- Directions: Show, in full, each line of the data that contains "startTime".

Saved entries
* * * * *

(** C3. For an active reassembly on a renderer whose arrays have one slot
    per piece and whose piece duration is positive: once the time elapsed
    since the start exceeds every piece's delay plus the duration, one call
    of [_stepReassembleAnimation] leaves every piece offset at [[0, 0, 0]],
    the explode amount at 0 and no reassembly state. *)
Theorem C3_reassembly_ends_at_rest
  (this : IntroRenderer) (state : ReassembleState) :
  _reassembleState this = Some state ->
  length (_pieceOffsets this) = length PIECES ->
  length (_pieceVelocities this) = length PIECES ->
  length (startOffsets state) = length PIECES ->
  length (delays state) = length PIECES ->
  0 < duration state ->
  (forall delay, In delay (delays state) ->
     _timeSec this - startTime state > delay + duration state) ->
  exists this',
    _stepReassembleAnimation this = Some this' /\
    _pieceOffsets this' = repeat zero3 (length PIECES) /\
    explodeAmount this' = 0 /\
    _reassembleState this' = None.
Proof.
  intros Hactive Hlo Hlv Hls Hld Hdur Hpast.
  unfold _stepReassembleAnimation. rewrite Hactive.
  set (elapsed := _timeSec this - startTime state) in *.
  match goal with
  | |- context [forIndex _ _ (true, ?r)] => set (this1 := r)
  end.
  assert (H1o : _pieceOffsets this1 = _pieceOffsets this).
  { unfold this1.
    match goal with
    | |- context [_syncExplodeSlider ?r] =>
        destruct (syncExplodeSlider_frame r) as (_ & _ & E & _)
    end.
    rewrite E. reflexivity. }
  assert (H1v : _pieceVelocities this1 = _pieceVelocities this).
  { unfold this1.
    match goal with
    | |- context [_syncExplodeSlider ?r] =>
        destruct (syncExplodeSlider_frame r) as (_ & _ & _ & E & _)
    end.
    rewrite E. reflexivity. }
  pose (Inv := fun (i : nat) (st : bool * IntroRenderer) =>
    fst st = true /\
    length (_pieceOffsets (snd st)) = length PIECES /\
    length (_pieceVelocities (snd st)) = length PIECES /\
    forall j, (j < i)%nat -> nth_error (_pieceOffsets (snd st)) j = Some zero3).
  destruct (forIndex_invariant (reassemblePieceStep state elapsed) Inv
              (length PIECES) (true, this1)) as ([allDone this2] & Hloop & Hfin).
  - unfold Inv. simpl. rewrite H1o, H1v. repeat split; auto. intros j Hj. lia.
  - intros i [done t] Hi (Hdone & Hto & Htv & Hzero).
    cbn [fst snd] in *. subst done.
    destruct (nth_error_in_range (delays state) i ltac:(lia)) as (d & Hd).
    eexists. split.
    + apply (reassemblePieceStep_past_window state elapsed i true t d Hd);
        try lia; try exact Hdur.
      apply Hpast. eapply nth_error_In. exact Hd.
    + unfold Inv, putVelocity, putOffset. simpl.
      rewrite !length_nset. repeat split; auto.
      intros j Hj. destruct (Nat.eq_dec i j) as [<- | Hne].
      * apply nth_error_nset_eq. lia.
      * rewrite nth_error_nset_neq by exact Hne. apply Hzero. lia.
  - rewrite Hloop. cbn [bind].
    destruct Hfin as (Hdone & Hto & _ & Hzero).
    cbn [fst snd] in *. subst allDone.
    eexists. split; [reflexivity |].
    match goal with
    | |- context [_setReassembleButtonVisible false ?r] =>
        destruct (setReassembleButtonVisible_frame false r)
          as (Fe & Fs & Fo & _)
    end.
    rewrite Fe, Fs, Fo.
    cbn [explodeAmount _reassembleState _pieceOffsets
         set_recoveryAttemptCount set_bboxExcess].
    match goal with
    | |- context [_syncExplodeSlider ?r] =>
        destruct (syncExplodeSlider_frame r) as (Se & Ss & So & _)
    end.
    rewrite Se, Ss, So.
    cbn [explodeAmount _reassembleState _pieceOffsets
         set_explodeAmount set_reassembleState].
    repeat split.
    rewrite <- Hto. apply all_slots_repeat.
    intros j Hj. apply Hzero. lia.
Qed.

(** *** What [startReassembleAnimation] installs *)

Lemma length_insertByMagnitude (entry : nat * R) (sorted : list (nat * R)) :
  length (insertByMagnitude entry sorted) = S (length sorted).
Proof.
  induction sorted as [| head tail IH]; simpl; [reflexivity |].
  destruct (Rltb (snd head) (snd entry)); simpl; [reflexivity |].
  rewrite IH. reflexivity.
Qed.

Lemma length_sortByMagnitude (entries : list (nat * R)) :
  length (sortByMagnitude entries) = length entries.
Proof.
  unfold sortByMagnitude.
  assert (G : forall acc,
    length (fold_left (fun sorted entry => insertByMagnitude entry sorted)
                      entries acc)
    = (length entries + length acc)%nat).
  { induction entries as [| e rest IH]; intros acc; simpl; [reflexivity |].
    rewrite IH, length_insertByMagnitude. lia. }
  rewrite G. simpl. lia.
Qed.

Lemma Forall_nset {A} (P : A -> Prop) (arr : list A) (i : nat) (v : A) :
  Forall P arr -> P v -> Forall P (nset arr i v).
Proof.
  intros Harr Hv. revert i.
  induction Harr as [| h t Hh Ht IH]; intros [| j]; simpl; auto.
Qed.

(** Every delay written by the ranking loop is at most
    [(count - 1) * stagger], and the array keeps its length. *)
Lemma delays_loop (stagger : R) (count : nat)
  (ranked : list (nat * (nat * R))) (delays0 : list R) :
  0 <= stagger ->
  (forall rank entry, In (rank, entry) ranked -> (rank < count)%nat) ->
  Forall (fun d => d <= INR (count - 1) * stagger) delays0 ->
  let delays :=
    fold_left
      (fun delays '(rank, entry) => nset delays (fst entry) (INR rank * stagger))
      ranked delays0 in
  Forall (fun d => d <= INR (count - 1) * stagger) delays /\
  length delays = length delays0.
Proof.
  intros Hs. revert delays0.
  induction ranked as [| [rank entry] rest IH]; intros delays0 Hrank H0;
    simpl; [split; [exact H0 | reflexivity] |].
  destruct (IH (nset delays0 (fst entry) (INR rank * stagger))) as [H1 H2].
  - intros r e Hin. apply (Hrank r e). now right.
  - apply Forall_nset; [exact H0 |].
    apply Rmult_le_compat_r; [exact Hs |].
    apply le_INR. specialize (Hrank rank entry (or_introl eq_refl)). lia.
  - split; [exact H1 |]. rewrite H2. apply length_nset.
Qed.

Lemma start_state_shape (this : IntroRenderer) :
  _reassembleState this = None ->
  0 <= _reassembleStagger this ->
  exists state,
    _reassembleState (startReassembleAnimation this) = Some state /\
    startTime state = _timeSec this /\
    duration state = _reassemblePieceDuration this /\
    startOffsets state = _pieceOffsets this /\
    length (delays state) = length PIECES /\
    (forall delay, In delay (delays state) ->
       delay <= INR (length (_pieceOffsets this) - 1)
                * _reassembleStagger this) /\
    _pieceOffsets (startReassembleAnimation this) = _pieceOffsets this /\
    length (_pieceVelocities (startReassembleAnimation this))
    = length (_pieceVelocities this).
Proof.
  intros Hidle Hstag. unfold startReassembleAnimation. rewrite Hidle.
  set (r := if (draggingPiece this >=? 0)%Z then _cancelHold true this
            else this).
  assert (Hr : settings r = settings this /\ _timeSec r = _timeSec this /\
               _pieceOffsets r = _pieceOffsets this /\
               length (_pieceVelocities r) = length (_pieceVelocities this)).
  { unfold r. destruct (draggingPiece this >=? 0)%Z;
      [| repeat split; reflexivity].
    destruct (cancelHold_frame true this) as (H1 & H2 & _ & _ & H5 & _).
    repeat split; try assumption.
    unfold _cancelHold. destruct (_pressState this) as [ps |].
    - destruct (active ps); cbn.
      + destruct (aget (_pieceVelocities this) (ps_pieceIndex ps)); cbn;
          [apply length_nset | reflexivity].
      + reflexivity.
    - reflexivity. }
  destruct Hr as (Hr1 & Hr2 & Hr3 & Hr4). cbv zeta.
  rewrite Hr3.
  change (_reassembleStagger r) with (_reassembleStagger (settings r)).
  change (_reassemblePieceDuration r)
    with (_reassemblePieceDuration (settings r)).
  rewrite Hr1, Hr2.
  set (sorted := sortByMagnitude
                   (combine (seq 0 (length (_pieceOffsets this)))
                            (map magnitudeOf (_pieceOffsets this)))).
  assert (Hsorted : length sorted = length (_pieceOffsets this)).
  { unfold sorted. rewrite length_sortByMagnitude, length_combine,
      length_seq, length_map. lia. }
  destruct (delays_loop (_reassembleStagger this)
              (length (_pieceOffsets this))
              (combine (seq 0 (length sorted)) sorted)
              (repeat 0 (length PIECES)) Hstag) as [Hall Hlen].
  { intros rank entry Hin. apply in_combine_l in Hin.
    apply in_seq in Hin. lia. }
  { apply Forall_forall. intros d Hd. apply repeat_spec in Hd. subst d.
    apply Rmult_le_pos; [apply pos_INR | exact Hstag]. }
  rewrite repeat_length in Hlen. rewrite Forall_forall in Hall.
  remember (fold_left
              (fun delays '(rank, entry) =>
                 nset delays (fst entry)
                      (INR rank * _reassembleStagger (settings this)))
              (combine (seq 0 (length sorted)) sorted)
              (repeat 0 (length PIECES))) as delayArray eqn:Edelays.
  clearbody sorted.
  match goal with
  | |- context [_setReassembleButtonVisible false ?x] =>
      destruct (setReassembleButtonVisible_frame false x)
        as (_ & Hst & Ho & Hv & _)
  end.
  rewrite Hst, Ho, Hv.
  cbn [_reassembleState _pieceOffsets _pieceVelocities
       set_recoveryAttemptCount set_pieceVelocities set_reassembleState].
  eexists. split; [reflexivity |].
  cbn [startTime duration startOffsets delays].
  rewrite length_map, Hr4.
  repeat split; try reflexivity; assumption.
Qed.

(** C3, instance: on a renderer with displaced pieces and the explode
    slider up, a reassembly is started at t = 0 and stepped in the frame at
    t = 1 s, after the last window (6 * 0.055 + 0.5 s). *)
Lemma C3_reassembly_ends_witness :
  let displaced :=
    [mk3 1 0 0; mk3 0 2 0; zero3; mk3 0 0 (-1); mk3 1 1 0; zero3;
     mk3 0.5 0 0] in
  let idle :=
    set_explodeAmount 1
      (set_pieceOffsets displaced (newIntroRenderer defaultSettings [] 0)) in
  let this := _setupFrame 1 (startReassembleAnimation idle) in
  exists state,
    _reassembleState this = Some state /\
    (forall delay, In delay (delays state) ->
       _timeSec this - startTime state > delay + duration state) /\
    exists this',
      _stepReassembleAnimation this = Some this' /\
      _pieceOffsets this' = repeat zero3 (length PIECES) /\
      explodeAmount this' = 0 /\
      _reassembleState this' = None.
Proof.
  intros displaced idle this.
  destruct (start_state_shape idle eq_refl)
    as (state & Hst & Hstart & Hdur & Hso & Hld & Hbound & Ho & Hv).
  { cbn. lra. }
  exists state.
  assert (Hpast : forall delay, In delay (delays state) ->
            _timeSec this - startTime state > delay + duration state).
  { intros delay Hin. apply Hbound in Hin. rewrite Hstart, Hdur.
    cbn in Hin |- *. lra. }
  split; [exact Hst |]. split; [exact Hpast |].
  apply (C3_reassembly_ends_at_rest this state Hst).
  - change (_pieceOffsets this)
      with (_pieceOffsets (startReassembleAnimation idle)).
    rewrite Ho. reflexivity.
  - change (_pieceVelocities this)
      with (_pieceVelocities (startReassembleAnimation idle)).
    rewrite Hv. reflexivity.
  - rewrite Hso. reflexivity.
  - exact Hld.
  - rewrite Hdur. cbn. lra.
  - exact Hpast.
Defined.

(* ================================================================= *)
(** ** Sub-stepping of the frame delta *)

Lemma setupFrame_delta (nowSec : R) (this : IntroRenderer) :
  0 <= _deltaTime (_setupFrame nowSec this) <= 0.1 /\
  _reassembleState (_setupFrame nowSec this) = _reassembleState this.
Proof.
  unfold _setupFrame. cbn. split; [| reflexivity].
  split; [apply Rmax_l |].
  apply Rmax_lub; [lra | apply Rmin_l].
Qed.

Lemma div_le_bound (a b c : R) : 0 < b -> a <= c * b -> a / b <= c.
Proof.
  intros Hb Hab. replace c with (c * b / b) by (field; lra).
  unfold Rdiv. apply Rmult_le_compat_r; [| exact Hab].
  left. apply Rinv_0_lt_compat. exact Hb.
Qed.

Lemma substepsOf_range (dt : R) : (1 <= substepsOf dt <= 4)%Z.
Proof. unfold substepsOf. lia. Qed.

Lemma substepsOf_small (dt : R) :
  0 < dt -> dt <= 0.048 -> substepsOf dt = Zceil (dt / 0.012).
Proof.
  intros Hpos Hle. unfold substepsOf.
  pose proof (Zceil_bound (dt / 0.012)) as [Hlo Hhi].
  assert (H0 : 0 < dt / 0.012) by (apply Rdiv_lt_0_compat; lra).
  assert (H4 : dt / 0.012 <= 4).
  { replace 4 with (0.048 / 0.012) by lra.
    unfold Rdiv. apply Rmult_le_compat_r; lra. }
  assert (Hc1 : (0 < Zceil (dt / 0.012))%Z) by (apply lt_IZR; lra).
  assert (Hc4 : (Zceil (dt / 0.012) < 5)%Z) by (apply lt_IZR; lra).
  lia.
Qed.

Lemma stepDtOf_facts (dt : R) :
  0 < dt -> dt <= 0.1 ->
  IZR (substepsOf dt) * stepDtOf dt = dt /\
  stepDtOf dt <= 0.025 /\
  (dt <= 0.048 -> stepDtOf dt <= 0.012).
Proof.
  intros Hpos Hmax. unfold stepDtOf.
  pose proof (substepsOf_range dt) as [H1 H4].
  assert (HR1 : 1 <= IZR (substepsOf dt)) by (apply IZR_le in H1; exact H1).
  assert (Hsmall : dt <= 0.048 -> dt / IZR (substepsOf dt) <= 0.012).
  { intros Hle. rewrite (substepsOf_small dt Hpos Hle) in *.
    pose proof (Zceil_bound (dt / 0.012)) as [_ Hhi].
    assert (Hdt : dt <= 0.012 * IZR (Zceil (dt / 0.012))).
    { replace dt with (0.012 * (dt / 0.012)) at 1 by (field; lra).
      apply Rmult_le_compat_l; lra. }
    apply div_le_bound; lra. }
  repeat split.
  - field. lra.
  - destruct (Rle_dec dt 0.048) as [Hle | Hgt].
    + specialize (Hsmall Hle). lra.
    + assert (E : substepsOf dt = 4%Z).
      { unfold substepsOf.
        pose proof (Zceil_bound (dt / 0.012)) as [_ Hhi].
        assert (H4' : 4 < dt / 0.012).
        { replace 4 with (0.048 / 0.012) by lra.
          unfold Rdiv. apply Rmult_lt_compat_r; lra. }
        assert ((4 < Zceil (dt / 0.012))%Z) by (apply lt_IZR; lra).
        lia. }
      rewrite E. apply div_le_bound; lra.
  - exact Hsmall.
Qed.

* * * * *

- Task output:
     _timeSec this - startTime state > delay + duration state) ->
  set (elapsed := _timeSec this - startTime state) in *.
    startTime state = _timeSec this /\
  cbn [startTime duration startOffsets delays].
       _timeSec this - startTime state > delay + duration state) /\
            _timeSec this - startTime state > delay + duration state).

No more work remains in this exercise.